RECORDS FOR THIS EXERCISE:
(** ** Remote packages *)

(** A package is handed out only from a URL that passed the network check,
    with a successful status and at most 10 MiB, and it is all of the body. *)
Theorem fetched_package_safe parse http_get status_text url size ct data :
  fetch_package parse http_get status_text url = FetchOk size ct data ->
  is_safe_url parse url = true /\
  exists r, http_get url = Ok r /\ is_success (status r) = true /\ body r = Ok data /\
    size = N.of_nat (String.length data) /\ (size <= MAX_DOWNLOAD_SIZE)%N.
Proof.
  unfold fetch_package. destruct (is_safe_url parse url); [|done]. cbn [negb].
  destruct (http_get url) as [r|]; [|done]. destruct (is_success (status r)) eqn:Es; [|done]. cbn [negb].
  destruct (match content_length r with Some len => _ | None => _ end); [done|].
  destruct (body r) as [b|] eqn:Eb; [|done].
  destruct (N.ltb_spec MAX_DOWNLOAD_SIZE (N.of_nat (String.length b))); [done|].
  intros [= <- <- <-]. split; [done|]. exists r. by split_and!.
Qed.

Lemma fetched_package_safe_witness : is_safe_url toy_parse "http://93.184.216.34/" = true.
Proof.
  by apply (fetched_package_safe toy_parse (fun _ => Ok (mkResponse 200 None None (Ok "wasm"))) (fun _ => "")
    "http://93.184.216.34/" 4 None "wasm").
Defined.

WHAT THIS TASK INVOLVES:
Every line of the listing that holds "data" should be found and copied.

WRITTEN ANSWER:
Theorem fetched_package_safe parse http_get status_text url size ct data :
  fetch_package parse http_get status_text url = FetchOk size ct data ->
  exists r, http_get url = Ok r /\ is_success (status r) = true /\ body r = Ok data /\
    size = N.of_nat (String.length data) /\ (size <= MAX_DOWNLOAD_SIZE)%N.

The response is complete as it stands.